(三)管理体制不顺。许多城市现行由市政府统一政策,由劳动和卫生两局分头经办的体制,时有脱节、扯皮的现象发生。
(四)医疗机构的不适应性。一名大夫既要看病,又要核对照片,既要掌握医保用药范围,又要会开参保、未参保、公费、自费等七种处方,医院一方面要受到医疗保险机构确定的定额结算指标制约,同时又要做好参保人员的解释工作,大量的矛盾暴露在医院,参与部门承受较大的社会压力。由于部分参保单位欠费,保险公司不能及时与医疗机构结算,部分医院出现负债经营,形成新的“三角债”。另一方,也应看到个别医院受利益驱动,出现不规范的医疗行为,产生供方过度医疗服务,加之医药市场混乱,造成医疗卫生资源浪费,保费超支。
(五)医疗保险没有一个封顶线。据大连市对进入社会统筹参保人员消费分析,超四万元以上的有384人,共用保费800多万元,相当于1万个参保人1997年的平均支出费用的总和。
(六)逆选择现象的存在。医保的方针是“低水平、广覆盖”,但有些单位从自身的利益考虑,盈利户怕吃亏不愿参加,甚至有的参保了又退出,困难户保险公司又不太想要,有些企业本身感到交费少、花费医疗费多就投保,反之就不投保。针对医疗保险实施过程中出现的问题,大连市做了一系列政策调整。在现有医保模式不变的情况下,加大监督力度。大连市于去年底下发了“职工医疗保险监督检查暂行办法”,明确了医疗保险各方监督检查的职责范围,消除了以往监督责任不明确,无执法依据,监督难等不利因素;同时规范了医疗保险经办机构、约定医疗机构、参保职工的行为道德,从法律上明确了违反职工医疗保险规定的行为属于违法行为,并制定了具体的处罚办法。调整缴费比例。
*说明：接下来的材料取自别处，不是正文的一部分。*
(* ===== verification/CpuScenario.v ===== *)
(** * The fabric pumping the CPU executor

    The executor and the pump evaluated on the request of Scenario.v, and the theorems of
    CpuTheorems.v and PumpTheorems.v at these inputs.  The numeric library is instantiated by
    an identity in place of tanh and a zero in place of sin. *)

From S2P Require Import Prelude Enums Errors Token StateMachine Ids Compatibility Types Double FabricState FabricFrame FabricOps Schedule ScheduleTheorems Transaction Executor CpuExecutor CpuTheorems Pump FabricInvariants ProtocolInvariants FabricTheorems Authorization PumpTheorems GroupProgress PumpProgress ScheduleProgress PumpCompletes Scenario.
From stdpp Require Import relations.
Open Scope Z_scope.

#[local] Existing Instance canonical_order.
#[local] Instance pump_clock : Clock := fun n => 1000 + Z.of_nat n.
#[local] Instance sample_libm : Libm := {| lm_tanh := fun x => x; lm_sin := fun _ => d_zero; lm_nan_bits := 0x7FF8000000000000 |}.
#[local] Instance sample_steady : SteadyClock := fun n => 10 * Z.of_nat n.

(** ** The executor alone *)

Definition cpu0 : CpuDecodeExecutor := new_cpu (mkId 1).
Definition spec_at (tokens : Z) (attempt : AttemptId) : DecodeMemberSpec :=
  mkMemberSpec (mkId 7) attempt (mkId (tokens + 1)) (default_state_descriptor <| sd_id := mkId 70 |>) (10 + tokens) tokens 5 [].
Definition req_at (tokens : Z) (attempt : AttemptId) : DecodeExecutionRequest :=
  mkExecRequest (mkId 1) (mkId 1) (mkId 5) (mkId 50) sc_key (cpu_device (mkId 1)) 1 [spec_at tokens attempt] [] 0.

(** The first step, prepared and committed. *)
Definition cpu1 : CpuDecodeExecutor := (cpu_prepare (req_at 0 (mkId 1)) cpu0).2.
Definition issued1 : list PreparedMember := returned (cpu_prepare (req_at 0 (mkId 1)) cpu0).1 ++ [].
Definition pm1 : PreparedMember := hd sc_prepared_member issued1.
Definition grant1 : CommitGrant :=
  mkGrant (mkId 1) (pm_proposal pm1) (mkId 1) (mkId 5) (mkId 50) (mkId 7) (mkId 70) (mkId 1) (mkId 1) (mkId 1)
    (pm_committed_position_before pm1) (pm_pre_state_digest pm1) (pm_post_state_digest pm1) (pm_delta_digest pm1)
    MemberOutcomeKind.StepSuccessContinue false 0 0.
Definition cpu2 : CpuDecodeExecutor := (cpu_commit grant1 cpu1).2.
Definition receipt1 : MemberReceipt := receipt_of grant1 (default default_seq_state (ce_states cpu1 !! (mkId 70))).
Definition st2 : SeqState := default default_seq_state (ce_states cpu2 !! (mkId 70)).

Example cpu_first_step :
  committed_tokens (mkId 70) cpu1 = 0 /\ tentative_tokens (mkId 70) cpu1 = 1 /\ committed_tokens (mkId 70) cpu2 = 1 /\
  committed_state_digest (mkId 70) cpu2 = pm_post_state_digest pm1 /\ has_prepared (mkId 70) (mkId 1) cpu2 = false.
Proof. by vm_compute. Qed.

Lemma pm1_granted : granted_from issued1 grant1.
Proof. exists pm1. split_and!; [apply list_elem_of_In; vm_compute; left; reflexivity|reflexivity|reflexivity]. Qed.

Lemma cpu1_reachable : reachable (cpu1, issued1).
Proof.
  exists (mkId 1). apply rtc_once. apply es_prepare with (req := req_at 0 (mkId 1)).
  - exact (surjective_pairing (cpu_prepare (req_at 0 (mkId 1)) cpu0)).
  - by repeat constructor.
  - vm_compute. reflexivity.
Qed.

Lemma cpu2_reachable : reachable (cpu2, issued1).
Proof.
  destruct cpu1_reachable as [dev H]. exists dev. eapply rtc_r; [exact H|]. apply es_commit with (g := grant1) (res := (cpu_commit grant1 cpu1).1).
  - exact (surjective_pairing (cpu_commit grant1 cpu1)).
  - apply pm1_granted.
  - vm_compute. reflexivity.
Qed.

Lemma cpu_state_canonical_witness :
  exists seed kv0 n, at_position (mkId 70) seed kv0 n st2 /\ committed_tokens (mkId 70) cpu2 = Z.of_nat n /\
    committed_state_digest (mkId 70) cpu2 = digest_at (mkId 70) seed kv0 n.
Proof.
  destruct (cpu_state_canonical cpu2 issued1 (mkId 70) st2) as (seed & kv0 & n & H1 & H2 & H3 & _).
  - exact cpu2_reachable.
  - vm_compute. reflexivity.
  - exists seed, kv0, n. exact (conj H1 (conj H2 H3)).
Defined.

(** A second worker takes the sequence over after one token. *)
Lemma cpu_reconstruction_witness :
  exists pm c0', prepare_member (spec_at 1 (mkId 1)) (req_at 1 (mkId 1)) cpu0 = (Ok pm, c0') /\
    pm_committed_position_before pm = committed_tokens (mkId 70) cpu2 /\
    pm_pre_state_digest pm = committed_state_digest (mkId 70) cpu2 /\
    pm_post_state_digest pm = digest_at (mkId 70) 1 0 2 /\
    committed_state_digest (mkId 70) c0' = committed_state_digest (mkId 70) cpu2.
Proof.
  apply (cpu_reconstruction (mkId 70) 1 0 1 cpu2 st2 cpu0 (spec_at 1 (mkId 1)) (req_at 1 (mkId 1))).
  - vm_compute. reflexivity.
  - split; vm_compute; reflexivity.
  - reflexivity.
  - reflexivity.
  - reflexivity.
  - reflexivity.
  - reflexivity.
Defined.

(** Under another attempt the second worker starts from another first state. *)
Example retry_elsewhere_diverges :
  (pm_pre_state_digest <$> match (prepare_member (spec_at 1 (mkId 2)) (req_at 1 (mkId 2)) cpu0).1 with Ok pm => Some pm | Err _ => None end)
    <> Some (committed_state_digest (mkId 70) cpu2).
Proof. vm_compute. discriminate. Qed.

(** ** The pump *)

Definition pumped : option (Result unit * (CpuDecodeExecutor * Impl)) := pump_until_idle 10 10 cpu0 sc_admitted.

(** Two tokens, then the sequence is complete and fabric and executor agree. *)
Example pump_completes :
  match pumped with
  | Some (Ok tt, (c, m)) =>
      s_machine (sc_seq m) = SequenceState.Completed /\ s_generated (sc_seq m) = 2 /\
      s_committed_state_digest (sc_seq m) = committed_state_digest (sd_id (s_state (sc_seq m))) c /\
      committed_tokens (sd_id (s_state (sc_seq m))) c = 2
  | _ => False
  end.
Proof. by vm_compute. Qed.

Lemma pump_until_idle_ends_witness :
  exists k, (1 <= k)%nat /\ Z.of_nat k <= 10 /\ pump_until_idle 10 10 cpu0 sc_admitted = Some (Ok tt, (cycles k cpu0 sc_admitted).2).
Proof.
  destruct (pump_until_idle_ends 10 cpu0 sc_admitted) as (k & H1 & H2 & H3 & _).
  - reflexivity.
  - exists k. exact (conj H1 (conj H2 H3)).
Defined.

Definition sc_drive : list (list Op * (nat * CpuDecodeExecutor)) :=
  [([ORegisterWorker sc_worker; OSubmit sc_request], (2%nat, cpu0))].
Definition driven : Impl := foldl (fun m x => (cycles x.2.1 x.2.2 (run m x.1)).2.2) (new_fabric default_config) sc_drive.

(** The first dispatch, phase by phase. *)
Definition sc_dispatched : Impl := (schedule 1000 sc_admitted).2.
Definition pd1 : PreparedDecode :=
  match (cpu_prepare (exec_request sc_dispatch) cpu0).1 with Ok pd => pd | Err _ => sc_prepared end.
Definition ar1 : AuthorizeResult :=
  match (authorize_prepared pd1 sc_dispatched).1 with Ok ar => ar | Err _ => mkAuthorizeResult null_id null_id null_id null_id [] end.
Definition cpu1' : CpuDecodeExecutor := (cpu_prepare (exec_request sc_dispatch) cpu0).2.
Definition receipts1 : list MemberReceipt := (commit_members 1000 (au_members ar1) cpu1').1.

Lemma pump_commits_recorded_witness :
  let '(e', m') := pump_dispatch 1000 (cpu0, sc_dispatched) sc_dispatch in
  e' = (commit_members 1000 (au_members ar1) cpu1').2 /\ length receipts1 = 1%nat /\
  recorded m' (hd sc_receipt receipts1).
Proof.
  assert (Hl : exists r, receipts1 = [r]) by (vm_compute; eexists; reflexivity).
  pose proof (pump_commits_recorded 1000 cpu0 sc_dispatched sc_dispatch pd1 cpu1' ar1 (authorize_prepared pd1 sc_dispatched).2
    receipts1 (commit_members 1000 (au_members ar1) cpu1').2) as H.
  destruct (pump_dispatch 1000 (cpu0, sc_dispatched) sc_dispatch) as [e' m']. destruct H as [H1 H2].
  - vm_compute. reflexivity.
  - vm_compute. reflexivity.
  - exact (surjective_pairing (commit_members 1000 (au_members ar1) cpu1')).
  - change (dispatched sc_dispatch) with [mkId 7 : SequenceId]. apply NoDup_singleton.
  - vm_compute. discriminate.
  - vm_compute. reflexivity.
  - destruct Hl as [r Hr]. split; [exact H1|]. split; [by rewrite Hr|]. apply H2. rewrite Hr. by left.
Defined.

(** ** Progress *)

Lemma sc_admitted_seqs : im_seqs sc_admitted = {[ mkId 7 := sc_seq sc_admitted ]}.
Proof. vm_compute. reflexivity. Qed.

(** A fabric with the one request admitted, before its first step. *)
Lemma one_drainable m :
  (forall x s, im_seqs m !! x = Some s -> x = mkId 7 /\ s = sc_seq m) -> s_machine (sc_seq m) = SequenceState.Ready ->
  s_has_inflight_grant (sc_seq m) = false -> s_generated (sc_seq m) = 0 -> s_state_digest_established (sc_seq m) = false ->
  s_budget (sc_seq m) = new_budget 2 -> im_next_grant m = 1 -> Z.of_nat (backlog m) = 2 -> drainable cpu0 m.
Proof.
  intros Hone Hm Hg Hgen Hd Hb Hn Hl. split.
  - intros x s [_ ->]%Hone. right. split; [by left|done|]. split; [done|]. left. by rewrite Hgen.
  - intros x y s t [-> _]%Hone [-> _]%Hone _. done.
  - intros x s [_ ->]%Hone. rewrite Hb. by apply budget_wf_new.
  - split; rewrite Hn, ?Hl; [lia|lia|]. intros i _. done.
Qed.

Lemma sc_drainable : drainable cpu0 sc_admitted.
Proof.
  apply one_drainable; [|vm_compute; reflexivity..].
  intros x s. rewrite sc_admitted_seqs. intros [<- <-]%lookup_singleton_Some. done.
Qed.

Lemma pump_once_progress_witness :
  let '(ds, (c', m')) := pump_once 1000 cpu0 sc_admitted in length ds = 1%nat /\ cycle_done cpu0 sc_admitted ds c' m'.
Proof.
  assert (Hl : length (pump_once 1000 cpu0 sc_admitted).1 = 1%nat) by (vm_compute; reflexivity).
  pose proof (pump_once_progress 1000 cpu0 sc_admitted) as H. destruct (pump_once 1000 cpu0 sc_admitted) as [ds [c' m']]. split; [exact Hl|].
  destruct sc_drainable as [D1 D2 _ _]. apply H; [exact D1|exact D2| |apply keys_freshb_ok; vm_compute; reflexivity].
  split; [vm_compute; discriminate|vm_compute; reflexivity|]. intros i _. done.
Defined.





(** A worker is lost with the sequence in flight and registers again: the pump generates every token, and the sequence never
    completes. *)
Definition requeued : Impl := run sc_dispatched [OMarkWorkerDead (mkId 5); ORegisterWorker sc_worker].
Example requeued_never_completes :
  s_machine (sc_seq requeued) = SequenceState.Waiting /\
  match pump_until_idle 4 (-1) cpu0 requeued with
  | Some (Ok tt, (c, m)) => s_machine (sc_seq m) = SequenceState.Waiting /\ s_generated (sc_seq m) = 2 /\ tb_exhausted (s_budget (sc_seq m)) = true
  | _ => False
  end.
Proof. by vm_compute. Qed.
1998年机关事业单位的缴费比例为12.5%,企业的缴费比例为10.5%。参加职工医疗保险的在职职工个人缴费比例,由原来按个人工资总额的1%缴纳,改为按个人工资总额的1.5%缴纳。调整医疗费支付办法。参保人个人的自付比例是否合适决定基金风险的大小,比例适当方能建立费用自我约束机制。参加医疗保险的职工个人帐户不足支付时,职工支付的那部分,由原来最多不超过本人年工资总额5%(退休人员减半),改为最多不超过社会平均工资总额的5%(退休人员减半)。进入社会统筹段后,由原来分4段即医疗费花的越多,个人支付比例越小,改为按统一比例支付。
设立年度累计最高给付额。大连市1998年医疗保险设立封顶线为4万元。对确有大病、重病的职工,医疗保险有关部门将给予适当考虑。大连市有关人士认为:上述调整仍属“微调”,会对规避风险起到一定作用,但最重要的还是要选择一种符合本地区实际的医疗保险模式。同时还要加大对医疗保险的宣传、解释、教育的力度。医疗保险在我国部分地区还刚刚实施,抗风险的能力还很弱,政策有一个完善过程。